Go to the line holding "split; [done|]. split; [split; [by" in the entries below and write out exactly every line down to and including the line holding "Definition is_range (o".

_DATA FOR PROCESSING:_
***
Lemma removeRangeByLex_ok (tx : RocksTxn T) sl xs r now :
  sl_rep cfg tx sl xs -> zset_ok (members xs) -> same_score (members xs) -> Forall plain (members xs) -> writable tx ->
  exists sl' tx' ys, SkipList_removeRangeByLex cfg sl tx r now = Ret (sl', tx', List.filter (lex_in r) (members xs)) /\
    sl_rep cfg tx' sl' ys /\ stays sl tx tx' /\ members ys = List.filter (fun x => negb (lex_in r x)) (members xs).
Proof.
  intros R Hz Hs Hp Hw. pose proof (lex_rising r _ Hz Hs Hp) as Hr. pose proof (lex_falling r _ Hz Hs Hp) as Hf. unfold SkipList_removeRangeByLex.
  destruct (remove_filter tx sl xs (fun x => zslLexValueGteMin (snd x) r) (fun x => zslLexValueLteMax (snd x) r)
    (fun e => negb (zslLexValueGteMin (ze_subKey e) r)) (fun _ e => zslLexValueLteMax (ze_subKey e) r) now R Hw Hr Hf) as (sl' & tx' & ys & E & Hys); [done|done|by exists sl', tx', ys].
Qed.

End Delete.
(* ===== verification/SkipListSave.v ===== *)
(** Saving a skip list (storage/skiplist.cpp): the changed nodes and the meta value are written to
    the store, and the list read back from it is the same. *)

From Stdlib Require Import Strings.Byte ZArith Lia.
From stdpp Require Import base list numbers strings gmap sorting.
From S2P Require Import Prelude Status Varint Record RecordValue RecordMeta ReplLog BinlogSeq Txn Store SkipList SkipListRep.
From S2P Require Import SkipListRead SkipListWrite SkipListRemove.

Local Open Scope Z_scope.

(** A node that has been saved. *)
Definition saved (e : ZSlEleValue) : ZSlEleValue :=
  mkZSlEle (ze_forward e) (ze_span e) (ze_score e) (ze_backward e) false (ze_subKey e).

Lemma saved_wf e : ZSlEleValue_wf e -> ZSlEleValue_wf (saved e).
Proof. done. Qed.

Lemma node_record_wf e : ZSlEleValue_wf e -> RecordValue_wf (RecordValue_new (ZSlEleValue_encode e) RT_ZSET_S_ELE MAXU64 0 (-1) 0 MAXU64).
Proof.
  intros Hw. pose proof (ZSlEleValue_size e Hw). unfold RecordValue_wf, RecordValue_new, MAXU64; cbn [rv_type rv_ttl rv_version rv_versionEP rv_cas rv_pieceSize rv_totalSize rv_value].
  unfold is_u. split_and!; try done; lia.
Qed.

Lemma bool_decide_cons_ne (q p : Z) ps : q <> p -> bool_decide (q ∈ p :: ps) = bool_decide (q ∈ ps).
Proof. intros Hn. apply bool_decide_ext. rewrite elem_of_cons. tauto. Qed.

Section Save.
Context {BM : BuildMode} {T : Type} `{RocksDBLaws T} {HH : RocksDBHealthy T}.
Variable cfg : StoreCfg.
Hypothesis Hcat : cfg_isCatalog cfg = false.

Lemma saveNode_ok (tx : RocksTxn T) sl p e now :
  sl_ids sl -> writable tx -> sl_cache sl !! p = Some e -> ze_changed e = true -> ZSlEleValue_wf e -> is_u64 p ->
  exists tx', SkipList_saveNode cfg sl tx p e now = Ret (sl_with_cache sl (<[p := saved e]> (sl_cache sl)), tx') /\ writable tx' /\
    load cfg sl tx' p = Some (saved e) /\ (forall q, is_u64 q -> q <> p -> load cfg sl tx' q = load cfg sl tx q) /\
    forall k, foreign sl k -> raw_record tx' k = raw_record tx k.
Proof.
  intros Hi Hw Hp Hch He Hu. unfold SkipList_saveNode. rewrite Hp, Hch. cbn [INVARIANT]. rewrite bind_Ret.
  change (node_key (sl_with_cache sl _) p) with (node_key sl p).
  destruct (setKV_ok cfg Hcat (node_key sl p) _ tx now (node_data_key sl p Hi Hu) (node_record_wf e He) Hw) as (tx' & s & -> & (Hw' & Hr & Hf) & Hd).
  rewrite bind_Ret. exists tx'. split_and!; [done|apply Hw'..| | |].
  - pose proof (getKV_raw cfg (node_key sl p) tx' (node_data_key sl p Hi Hu)) as Hg. rewrite Hr in Hg. unfold load. rewrite Hg, Hd.
    transitivity (match ZSlEleValue_decode (ZSlEleValue_encode (saved e)) with Ret e => Some e | _ => None end); [done|].
    by rewrite (ZSlEleValue_decode_encode (saved e)).
  - intros q Hq Hn. apply load_frame; [done|done|]. apply Hf; [by apply node_data_key|]. by intros ?%node_key_inj.
  - intros k [Hk Hn]. by apply Hf.
Qed.

(** What the store has after the nodes [ps] of the cache have been saved. *)
Definition saved_load (sl : SkipList) (tx : RocksTxn T) (ps : list Z) (q : Z) : option ZSlEleValue :=
  match sl_cache sl !! q with
  | Some e => if bool_decide (q ∈ ps) && ze_changed e then Some (saved e) else load cfg sl tx q
  | None => load cfg sl tx q
  end.

Lemma save_nodes_ok ps : forall (tx : RocksTxn T) sl now,
  NoDup ps -> (forall p, p ∈ ps -> is_Some (sl_cache sl !! p)) -> sl_ids sl -> writable tx ->
  (forall p e, sl_cache sl !! p = Some e -> ze_changed e = true -> ZSlEleValue_wf e /\ is_u64 p) ->
  exists c tx', save_nodes cfg ps sl tx now = Ret (sl_with_cache sl c, tx') /\ writable tx' /\
    (forall q, is_u64 q -> load cfg sl tx' q = saved_load sl tx ps q) /\
    forall k, foreign sl k -> raw_record tx' k = raw_record tx k.
Proof.
  induction ps as [|p ps IH]; intros tx sl now Hd Hin Hi Hw Hdirty; cbn [save_nodes].
  { exists (sl_cache sl), tx. split_and!; [by destruct sl|apply Hw..| |done]. intros q _. unfold saved_load. by destruct (sl_cache sl !! q). }
  apply NoDup_cons in Hd as [Hp Hd]. destruct (Hin p) as [e Ep]; [left|]. unfold cached. rewrite Ep, bind_Ret. destruct (ze_changed e) eqn:Ech.
  - destruct (Hdirty p e Ep Ech) as [We Up]. destruct (saveNode_ok tx sl p e now Hi Hw Ep Ech We Up) as (tx1 & -> & Hw1 & Hl1 & Hf1 & Ho1). rewrite bind_Ret.
    set (sl1 := sl_with_cache sl _). destruct (IH tx1 sl1 now) as (c & tx2 & -> & Hw2 & Hl2 & Ho2); [done| |done|done| |].
    { intros q Hq. unfold sl1. cbn. destruct (decide (q = p)) as [->|]; [rewrite lookup_insert_eq; by eexists|]. rewrite lookup_insert_ne by done. apply Hin. by right. }
    { intros q e' Eq Hch. unfold sl1 in Eq. cbn in Eq. destruct (decide (q = p)) as [->|]; [rewrite lookup_insert_eq in Eq; by injection Eq as <-|].
      rewrite lookup_insert_ne in Eq by done. by apply Hdirty. }
    exists c, tx2. split_and!; [done|apply Hw2..| |intros k Hk; by rewrite (Ho2 k Hk), (Ho1 k Hk)]. intros q Hq. change (load cfg sl tx2 q) with (load cfg sl1 tx2 q). rewrite Hl2 by done. unfold saved_load, sl1. cbn.
    change (load cfg (sl_with_cache sl _) tx1 q) with (load cfg sl tx1 q). destruct (decide (q = p)) as [->|Hn].
    + rewrite lookup_insert_eq, Ep, Ech. cbn. rewrite andb_false_r, bool_decide_eq_true_2 by left. done.
    + rewrite lookup_insert_ne, Hf1 by done. destruct (sl_cache sl !! q); [|done].
      by rewrite bool_decide_cons_ne.
  - rewrite bind_Ret. destruct (IH tx sl now) as (c & tx2 & -> & Hw2 & Hl2 & Ho2); [done|intros q Hq; apply Hin; by right|done|done|done|].
    exists c, tx2. split_and!; [done|apply Hw2..| |done]. intros q Hq. rewrite Hl2 by done. unfold saved_load. destruct (sl_cache sl !! q) eqn:Eq; [|done].
    destruct (decide (q = p)) as [->|Hn]; [rewrite Ep in Eq; injection Eq as <-; by rewrite Ech, !andb_false_r|].
    by rewrite bool_decide_cons_ne.
Qed.

Lemma cache_order_perm sl : cache_order sl ≡ₚ elements (dom (sl_cache sl)).
Proof. apply merge_sort_Permutation. Qed.

Lemma cache_order_in sl p : p ∈ cache_order sl <-> is_Some (sl_cache sl !! p).
Proof. by rewrite cache_order_perm, elem_of_elements, elem_of_dom. Qed.

(** The nodes of the list, all of them saved. *)
Lemma saved_nodes (tx : RocksTxn T) sl xs a e :
  sl_rep cfg tx sl xs -> a ∈ head_node :: xs -> nodes cfg sl tx (an_pos a) = Some e -> saved_load sl tx (cache_order sl) (an_pos a) = Some (saved e).
Proof.
  intros R Ha He. unfold saved_load, nodes in *. destruct (sl_cache sl !! an_pos a) as [e'|] eqn:E.
  - injection He as ->. rewrite bool_decide_eq_true_2 by (apply cache_order_in; by eexists). cbn. destruct (ze_changed e) eqn:Ech; [done|].
    rewrite (sr_clean _ _ _ _ R (an_pos a) e) by (done || by apply list_elem_of_fmap_2). f_equal. destruct e; cbn in *; by subst.
  - pose proof (load_unchanged _ _ _ _ _ He) as Hch. rewrite He. f_equal. destruct e; cbn in *; by subst.
Qed.
(** ** The meta value *)

(** The key of the meta value of a list. *)
Definition meta_key (sl : SkipList) : RecordKey := RecordKey_new (sl_chunkId sl) (sl_dbId sl) RT_ZSET_META (sl_pk sl) [] 0.

Lemma meta_data_key sl : sl_ids sl -> data_key (meta_key sl).
Proof.
  intros (Hc & Hf & Hd & Hk). unfold data_key, meta_key. split_and!; [|done|done].
  apply RecordKey_wf_new; [done|done|done|]. change (zlen []) with 0. lia.
Qed.

Lemma meta_node_key sl p : ~ RecordKey_equiv (node_key sl p) (meta_key sl).
Proof. by intros (_ & _ & E & _)%RecordKey_equiv_fields. Qed.

(** The meta record of a list. *)
Definition sl_meta (sl : SkipList) : ZSlMetaValue :=
  mkZSlMeta (sl_level sl) MAX_LAYER (sl_count sl) (sl_tail sl) (sl_posAlloc sl).

(** A list is saved, and read back it has the same nodes. *)
Lemma save_ok (tx : RocksTxn T) sl xs old ep now :
  sl_rep cfg tx sl xs -> writable tx -> is_u64 ep -> old_ok old ->
  exists sl' tx' rv, SkipList_save cfg sl tx old ep now = Ret (sl', tx') /\ writable tx' /\
    RocksKVStore_getKV cfg (meta_key sl) tx' = Ret rv /\ (rv_ttl rv = old_ttl old /\ rv_type rv = RT_ZSET_META /\ RecordValue_wf rv) /\ ZSlMetaValue_decode (rv_value rv) = Ret (sl_meta sl) /\
    sl_rep cfg tx' (SkipList_new (sl_chunkId sl) (sl_dbId sl) (sl_pk sl) (sl_meta sl)) xs /\
    forall k, foreign sl k -> ~ RecordKey_equiv k (meta_key sl) -> raw_record tx' k = raw_record tx k.
Proof.
  intros R Hw Hep Hold. pose proof (sr_ids _ _ _ _ R) as Hi. unfold SkipList_save.
  destruct (save_nodes_ok (cache_order sl) tx sl now) as (c & tx1 & -> & Hw1 & Hl1 & Ho1);
    [rewrite cache_order_perm; apply NoDup_elements|intros p; apply cache_order_in|done|done|exact (sr_dirty _ _ _ _ R)|]. rewrite bind_Ret.
  cbn [sl_chunkId sl_dbId sl_pk sl_level sl_count sl_tail sl_posAlloc sl_with_cache].
  set (mv := sl_meta sl). change (mkZSlMeta _ _ _ _ _) with mv.
  pose proof (sr_level _ _ _ _ R) as Hlev. destruct (sr_count _ _ _ _ R) as [Ecn Hmax]. pose proof (sr_alloc _ _ _ _ R) as Hal.
  assert (is_u64 (sl_tail sl)) as Ht.
  { rewrite (backs_tail _ _ _ _ (sr_back _ _ _ _ R)). unfold last_pos. destruct (last xs) as [z|] eqn:Ez; [|done]. apply last_Some in Ez as [xs' E].
    pose proof (core_u64 _ _ _ _ (rep_core _ _ _ _ R)) as Hu. rewrite E, app_comm_cons in Hu. by apply Forall_mid in Hu as [_ ?]. }
  assert (ZSlMetaValue_wf mv) as Hmv.
  { unfold ZSlMetaValue_wf, mv, sl_meta; cbn. change (INT32_MAX / 2) with 1073741823 in Hmax. pose proof (zlen_nonneg xs). unfold is_u, SKIPLIST_INVALID_POS, HEAD_ID, MAX_LAYER in *.
    split_and!; try done; lia. }
  destruct (ZSlMetaValue_law mv Hmv) as (val & -> & Hdec & Hsz). rewrite bind_Ret. fold (meta_key sl). fold (old_ttl old).
  destruct (setKV_ok cfg Hcat (meta_key sl) (RecordValue_update val RT_ZSET_META ep (old_ttl old) old) tx1 now) as (tx2 & s & -> & (Hw2 & Hr2 & Hf2) & Hd2);
    [by apply meta_data_key|apply update_wf; [done|lia|done|done]|done|]. rewrite bind_Ret.
  assert (forall q, is_u64 q -> load cfg sl tx2 q = saved_load sl tx (cache_order sl) q) as Hl2.
  { intros q Hq. rewrite <-Hl1 by done. apply load_frame; [done|done|]. apply Hf2; [by apply node_data_key|apply meta_node_key]. }
  eexists _, tx2, _. split; [done|]. split; [done|]. split; [|split; [|split; [|split]]].
  - pose proof (getKV_raw cfg (meta_key sl) tx2 (meta_data_key sl Hi)) as Hg. rewrite Hr2 in Hg. by rewrite Hg, Hd2.
  - split; [apply update_value|]. split; [by destruct old|]. apply update_wf; [done|lia|done|done].
  - by rewrite (proj1 (update_value _ _ _ _ _)).
  - set (sl' := SkipList_new _ _ _ _). pose proof (core_u64 _ _ _ _ (rep_core _ _ _ _ R)) as Hu. rewrite Forall_forall in Hu.
    assert (forall a e, a ∈ head_node :: xs -> nodes cfg sl tx (an_pos a) = Some e -> nodes cfg sl' tx2 (an_pos a) = Some (saved e)) as HN.
    { intros a e Ha He. unfold nodes, sl'. cbn. rewrite lookup_empty. change (load cfg (SkipList_new _ _ _ _) tx2 (an_pos a)) with (load cfg sl tx2 (an_pos a)).
      rewrite Hl2 by (by apply Hu). by eapply saved_nodes. }
    apply core_rep; [|done|done| |by intros p e _ E; unfold sl' in E; cbn in E; rewrite lookup_empty in E].
    + apply (core_ext_tx cfg tx tx2 sl); [by apply rep_core|unfold same_ids; cbn; by rewrite (sr_max _ _ _ _ R)|..].
      * intros a Ha. pose proof (rep_good _ _ _ _ R) as Hg. rewrite Forall_forall in Hg. destruct (Hg a Ha) as [_ (e & He & _)]. rewrite (HN a e Ha He), He.
        constructor. by unfold same_links.
      * intros p e E. unfold sl' in E. cbn in E. by rewrite lookup_empty in E.
    + eapply backs_ext; [|exact (sr_back _ _ _ _ R)]. intros a e Ha He. exists (saved e). split; [|done]. apply HN; [by right|done].
  - intros k Hk Hm. rewrite <-Ho1 by done. apply Hf2; [apply Hk|done].
Qed.

End Save.
(** The step of one call: the set of the specification, and a position taken at most. *)
Definition op_steps (tx : RocksTxn T) sl l now o : Prop :=
  exists sl' tx', op_run sl tx now o = Ret (sl', tx', snd (op_spec l o)) /\ writable tx' /\
    represents cfg tx' sl' (fst (op_spec l o)) /\ sl_posAlloc sl' <= sl_posAlloc sl + 1.

Lemma insert_steps (tx : RocksTxn T) sl l now score key lvl :
  represents cfg tx sl l -> writable tx -> zlen l + 1 < INT32_MAX / 2 -> sl_posAlloc sl + 1 < SKIPLIST_INVALID_POS ->
  op_pre l (ZInsert score key lvl) -> op_steps tx sl l now (ZInsert score key lvl).
Proof.
  intros (Hz & xs & R & E) Hw Hc Ha (Hk & Hn & Hu & Hl & Hlvl). rewrite <-E in Hz, Hk. destruct (sr_count _ _ _ _ R) as [Ec _].
  destruct (insert_ok cfg tx sl xs score key lvl R Hz Hk Hn Hu Hl Hlvl) as (sl' & xs' & E' & R' & Ex); [|done|].
  { rewrite Ec, <-(zlen_members xs), E. lia. }
  destruct (insert_kept cfg sl tx score key lvl sl' E') as (_ & Ep & _). exists sl', tx. cbn [op_run]. rewrite E', bind_Ret. rewrite E in *.
  pose proof (sr_alloc _ _ _ _ R). unfold HEAD_ID, SKIPLIST_INVALID_POS in *. rewrite wrap_id in Ep by (unfold is_u; lia).
  split_and!; [done|apply Hw..|split; [by apply zset_add_ok|by exists xs']|lia].
Qed.

Lemma remove_steps (tx : RocksTxn T) sl l now score key :
  represents cfg tx sl l -> writable tx -> op_pre l (ZRemove score key) -> op_steps tx sl l now (ZRemove score key).
Proof.
  intros (Hz & xs & R & E) Hw (P & S & ->)%list_elem_of_split. destruct (members_split _ _ _ _ E) as (A & a & B & -> & EA & Ea & EB).
  injection Ea as Es Ek. rewrite <-E in Hz.
  destruct (remove_ok cfg Hcat tx sl A a B score key now R Hz Hw) as (sl' & tx' & E' & R' & Hw' & _); [|by rewrite Es|done|].
  { rewrite <-Es. apply (zset_nan _ a Hz). apply elem_of_app. right. left. }
  exists sl', tx'. cbn [op_run]. rewrite E', bind_Ret. destruct (remove_kept cfg sl sl tx score key now (kept_refl sl) _ E') as (_ & Ep & _).
  cbn [fst] in Ep. split_and!; [done|apply Hw'..| |lia]. cbn [op_spec fst]. rewrite E in Hz. split.
  - eapply zset_ok_sublist; [apply filter_sublist|done].
  - exists (A ++ B). split; [done|]. destruct Hz as (_ & _ & Hd). pose proof (zset_rem_split P (score, key) S Hd) as Er. cbn [snd] in Er.
    by rewrite Er, members_app, EA, EB.
Qed.

(** A range removal: the set of the specification, with only nodes deleted. *)
Definition range_result (tx : RocksTxn T) sl l now o : Prop :=
  exists sl' tx', op_run sl tx now o = Ret (sl', tx', snd (op_spec l o)) /\ represents cfg tx' sl' (fst (op_spec l o)) /\
    stays sl tx tx' /\ kept sl sl'.

Lemma range_shape (tx : RocksTxn T) sl l now o test cond :
  represents cfg tx sl l -> (forall sl tx, op_run sl tx now o = remove_range cfg sl tx test cond now) ->
  fst (op_spec l o) `sublist_of` l ->
  (forall xs, sl_rep cfg tx sl xs -> members xs = l -> exists sl' tx' ys, op_run sl tx now o = Ret (sl', tx', snd (op_spec l o)) /\
     sl_rep cfg tx' sl' ys /\ stays sl tx tx' /\ members ys = fst (op_spec l o)) ->
  range_result tx sl l now o.
Proof.
  intros (Hz & xs & R & E) Ho Hsub Hrun. destruct (Hrun xs R E) as (sl' & tx' & ys & E' & R' & Hw' & Ey). exists sl', tx'.
  split; [done|]. split; [split; [by eapply zset_ok_sublist|by exists ys]|]. split; [done|]. rewrite Ho in E'.
  by apply (remove_range_kept cfg sl sl tx test cond now (kept_refl sl) _ E').
Qed.

Definition is_range (o : ZOp) : Prop :=
  match o with ZRemoveByRank _ _ | ZRemoveByScore _ | ZRemoveByLex _ => True | _ => False end.

Lemma range_ok (tx : RocksTxn T) sl l now o :
  is_range o -> represents cfg tx sl l -> writable tx -> op_pre l o -> range_result tx sl l now o.
Proof.
  intros Ho Hr Hw Hp. destruct o; try done.
  - eapply range_shape; [done|by intros|apply ztake_zdrop_sublist; cbn in Hp; lia|]. intros xs R <-. by apply removeRangeByRank_ok.
  - eapply range_shape; [done|by intros|apply filter_sublist|]. intros xs R <-. apply removeRangeByScore_ok; try done. by destruct Hr.
  - eapply range_shape; [done|by intros|apply filter_sublist|]. intros xs R <-. destruct Hp, Hr as [? _]. by apply removeRangeByLex_ok.
Qed.

Lemma range_steps (tx : RocksTxn T) sl l now o : range_result tx sl l now o -> op_steps tx sl l now o.
Proof.
  intros (sl' & tx' & E & Hr & [Hw _] & (_ & Ep & _)). exists sl', tx'. split; [done|]. split; [done|]. split; [done|]. lia.
Qed.

Lemma reload_steps (tx : RocksTxn T) sl l now old ep :
  represents cfg tx sl l -> writable tx -> op_pre l (ZReload old ep) -> op_steps tx sl l now (ZReload old ep).
Proof.
  intros (Hz & xs & R & E) Hw (Hep & Hold).
  destruct (save_ok cfg Hcat tx sl xs old ep now R Hw Hep Hold) as (sl' & tx' & rv & E' & Hw' & Eg & _ & Ed & R' & _).
  assert (kept sl sl') as (_ & _ & Ec & Edb & Epk).
  { unfold SkipList_save in E'. apply bind_Ret_inv in E' as ([sl1 tx1] & E1 & E2). cbn zeta in E2. apply bind_Ret_inv in E2 as (val & _ & E2).
    apply bind_Ret_inv in E2 as (tx2 & _ & [= <- _]). by apply (save_nodes_kept cfg sl _ _ _ _ (kept_refl sl) _ E1). }
  eexists _, tx'. cbn [op_run]. rewrite E', bind_Ret, Ec, Edb, Epk. fold (meta_key sl). rewrite Eg, bind_Ret, Ed, bind_Ret.
  split; [done|]. split; [done|]. split; [split; [done|by exists xs]|]. cbn. lia.
Qed.

Lemma op_ok (tx : RocksTxn T) sl l now o :
  represents cfg tx sl l -> writable tx -> zlen l + 1 < INT32_MAX / 2 -> sl_posAlloc sl + 1 < SKIPLIST_INVALID_POS ->
  op_pre l o -> op_steps tx sl l now o.
Proof.
  intros Hr Hw Hc Ha Hp. destruct o; [by apply insert_steps|by apply remove_steps|..|by apply reload_steps]; by apply range_steps, range_ok.
Qed.

Lemma op_spec_len l o : op_pre l o -> zlen (fst (op_spec l o)) <= zlen l + 1.
Proof.
  intros Hp. assert (forall l', l' `sublist_of` l -> zlen l' <= zlen l + 1) as Hs by (intros l' Hl%sublist_length; unfold zlen; lia).
  destruct o; cbn [op_spec fst]; try (apply Hs, filter_sublist); try (apply Hs; done).
  - unfold zlen. rewrite zset_add_perm. cbn [length]. lia.
  - apply Hs, ztake_zdrop_sublist. cbn in Hp. lia.
Qed.

Lemma ops_ok (os : list ZOp) : forall (tx : RocksTxn T) sl l now,
  represents cfg tx sl l -> writable tx ->
  zlen l + zlen os < INT32_MAX / 2 -> sl_posAlloc sl + zlen os < SKIPLIST_INVALID_POS -> ops_pre l os ->
  exists sl' tx', ops_run sl tx now os = Ret (sl', tx', snd (ops_spec l os)) /\ writable tx' /\
    represents cfg tx' sl' (fst (ops_spec l os)).
Proof.
  induction os as [|o os IH]; intros tx sl l now Hr Hw Hc Ha Hp; cbn [ops_run ops_spec]; [by exists sl, tx|].
  destruct Hp as [Hp Hps]. rewrite zlen_cons in Hc, Ha. pose proof (zlen_nonneg os).
  destruct (op_ok tx sl l now o Hr Hw ltac:(lia) ltac:(lia) Hp) as (sl1 & tx1 & E1 & Hw1 & Hr1 & Ha1).
  pose proof (op_spec_len l o Hp). destruct (IH tx1 sl1 (fst (op_spec l o)) now Hr1 Hw1 ltac:(lia) ltac:(lia) Hps) as (sl2 & tx2 & E2 & Hw2 & Hr2).
  rewrite E1, bind_Ret, E2, bind_Ret. by exists sl2, tx2.
Qed.

(** C5: a skip list implements a sorted set: over any sequence of insertions, removals of a member,
    of a range of ranks, of scores or of keys, and of saves after which the list is made anew
    from its records, the calls return and give what the same sequence gives on a list of
    members sorted by score and key, in every build. *)
Theorem skiplist_refines (os : list ZOp) (tx : RocksTxn T) sl l now :
  represents cfg tx sl l -> writable tx ->
  zlen l + zlen os < INT32_MAX / 2 -> sl_posAlloc sl + zlen os < SKIPLIST_INVALID_POS -> ops_pre l os ->
  exists sl' tx', ops_run sl tx now os = Ret (sl', tx', snd (ops_spec l os)) /\ writable tx' /\
    represents cfg tx' sl' (fst (ops_spec l os)).
Proof. apply ops_ok. Qed.

End Changing.

(** * A list over the database of Replicate.v *)

#[local] Instance demo_build : BuildMode := true.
***
_WRITTEN REPLY:_
  split; [done|]. split; [split; [by eapply zset_ok_sublist|by exists ys]|]. split; [done|]. rewrite Ho in E'.
  by apply (remove_range_kept cfg sl sl tx test cond now (kept_refl sl) _ E').
Qed.

Definition is_range (o : ZOp) : Prop :=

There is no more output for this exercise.